CORS headers missing when deployed on Azure Web App / Azure API


Actually, Azure website is supposed to manage CORS for you. I think you missed a handy Azure website blade:

Azure Websites CORS blade

If our own understanding is correct, the problem with this Azure middleware is that is allows you to configure nothing but allowed origins. It lacks an "allowed headers" manageable configuration, per-URL rules, and other useful CORS HTTP headers. Worse: it drops all CORS related headers from every single HTTP response it processes, before setting its own, so it doesn't even let you handle what it doesn't.

The good thing is that you can completely disable this middleware and manage CORS by your own means, you juste have to remove every single allowed origin (including *) from the CORS settings blade in the portal.

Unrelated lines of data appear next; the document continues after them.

(** A packet that was filled is a packet. *)
Lemma filled_packet h p l d : packet h p l → packet (store_nodes (filled l d) h) p (filled l d).
Proof.
  intros [Hl Hb Ht Hm]. split.
  - apply store_nodes_linked; [by eapply filled_chained, linked_chained|].
    rewrite filled_fst. by eapply linked_NoDup.
  - by apply filled_bufs.
  - by apply filled_tot.
  - by rewrite filled_total.
Qed.

Lemma take_loop_ok s l fuel d rem copied :
  linked (bufs s) (hd_addr l) l → Forall buf_ok l.*2 → total l < 65536 → (length l ≤ fuel)%nat →
  0 ≤ rem ≤ total l → 0 ≤ copied → copied + rem < 65536 → copied + rem ≤ zlen d →
  take_loop fuel (hd_addr l) d rem copied s =
  Ok (0, copied + rem, with_bufs (store_nodes (filled l (slice d copied rem)) (bufs s)) s).
Proof.
  revert s fuel rem copied. induction l as [|[a b] l IH]; intros s fuel rem copied Hl Hb Ht Hf Hr Hc Hm Hd.
  - cbn in Hr. assert (rem = 0) as -> by lia. cbn. rewrite with_bufs_id, Z.add_0_r. by destruct fuel.
  - destruct (decide (rem = 0)) as [->|Hr0].
    { rewrite Z.add_0_r. unfold slice. change (Z.to_nat 0) with 0%nat. rewrite take_0, filled_nil.
      erewrite store_nodes_id by done. rewrite with_bufs_id. by destruct fuel. }
    destruct fuel as [|fuel]; [cbn in Hf; lia|]. cbn [length] in Hf. pose proof (linked_NoDup _ _ _ Hl) as Hn.
    cbn in Hn. apply list.NoDup_cons in Hn as [Hout _].
    apply bufs_cons in Hb as [Hb Hbs]. destruct Hl as (_ & Ha & Hl). cbn [total] in *.
    pose proof (total_nonneg _ Hbs). pose proof Hb as [? ?].
    cbn [take_loop hd_addr head fmap option_fmap option_map fst].
    destruct (Z.eqb_spec rem 0) as [?|_]; [done|]. rewrite bool_decide_true by done. do 2 erewrite bind_of_ok by done.
    load Ha. cbv zeta. set (n := if rem >? pb_len b then pb_len b else rem).
    assert (n = Z.min rem (pb_len b)) as En by (unfold n; destruct (Z.gtb_spec rem (pb_len b)); lia).
    rewrite (lift_bind _ _ _ _ (mem_read_ok d copied n ltac:(lia) ltac:(lia) ltac:(lia))).
    fold (slice d copied n). set (bs := slice d copied n).
    assert (zlen bs = n) as Hbs' by (apply slice_length; lia).
    rewrite (lift_bind _ _ _ _ (mem_write_over [] (pb_payload b) bs ltac:(unfold zlen in *; lia))).
    cbn [app]. erewrite bind_of_ok by done.
    rewrite (u16_small (rem - n)), (u16_small (copied + n)) by lia.
    set (b1 := set_payload (pb_room b) (bs ++ drop (length bs) (pb_payload b)) b).
    rewrite (linked_hd _ _ _ Hl) in Hl |- *.
    rewrite IH; [|by apply linked_insert_out|done|lia..].
    cbn [filled store_nodes with_bufs bufs].
    assert (take (Z.to_nat (pb_len b)) (slice d copied rem) = bs) as ->.
    { unfold bs, slice. rewrite take_take. f_equal. lia. }
    assert (drop (Z.to_nat (pb_len b)) (slice d copied rem) = slice d (copied + n) (rem - n)) as ->.
    { unfold slice. destruct (decide (rem ≤ pb_len b)).
      - rewrite drop_ge by (rewrite length_take; lia). by replace (Z.to_nat (rem - n)) with 0%nat by lia.
      - rewrite skipn_firstn_comm, drop_drop. f_equal; [lia|f_equal; lia]. }
    fold b1. do 3 f_equal. lia.
Qed.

Then you can use web.config or Web Api to handle it more specifically. See the documentation:

Don't try to use both Web API CORS and App Service CORS in one API app. App Service CORS will take precedence and Web API CORS will have no effect. For example, if you enable one origin domain in App Service, and enable all origin domains in your Web API code, your Azure API app will only accept calls from the domain you specified in Azure.

See also this related issue:

So the final answer is: If your application does not need a very specific CORS management, you can use Azure App Service CORS. Otherwise you will need to handle it yourself and disable all CORS configuration in the web app.


In the end I went with easier way - removed all code-handling of CORS and simply put the headers in the web.config:

<configuration> <system.webServer>  <httpProtocol>    <customHeaders>      <add name="Access-Control-Allow-Origin" value="http://my-client-website.azurewebsites.net" />      <add name="Access-Control-Allow-Methods" value="*" />      <add name="Access-Control-Allow-Headers" value="accept, content-type, x-my-custom-header" />      <add name="Access-Control-Allow-Credentials" value="true" />    </customHeaders>  </httpProtocol> ...

(note that allow-origin doesn't have a slash at the end of the url!)

The allow-credentials part was to satisfy the SignalR, probably it could do without it.

If someone finds a reason as to why the coded way isn't working I'd like to know!


I've run into this issue, too. I think I've finally got programmatic WebAPI's CORS working in an Azure App Service with this magic combination of handler changes:

  <remove name="OPTIONSVerbHandler" />  <remove name="ExtensionlessUrlHandler-Integrated-4.0" />  <add name="ExtensionlessUrlHandler-Integrated-4.0" path="*." verb="GET,POST,PUT,DELETE,HEAD,OPTIONS" type="System.Web.Handlers.TransferRequestHandler" preCondition="integratedMode,runtimeVersionv4.0" />

You do have to remove the OPTIONSVerbHandler to get rid of the default preflight responses--by using custom headers in the web.config, you just found another way to ensure those headers get written to those OPTIONS requests that never reach your app.

The key is making sure that something else is in charge of OPTIONS requests, and I believe that's achieved by re-adding the ExtensionlessUrlHandler specifying OPTIONS in the verb list. I'm not well versed in IIS, so I'm speculating about the mechanism, but it does seem to work. FWIW, this is with me spinning up WebAPI's CORS functionality in App_Start/WebApiConfig.cs like so:

config.EnableCors(new MyCorsPolicyProvider());

Where MyCorsPolicyProvider is a class that implements ICorsPolicyProvider.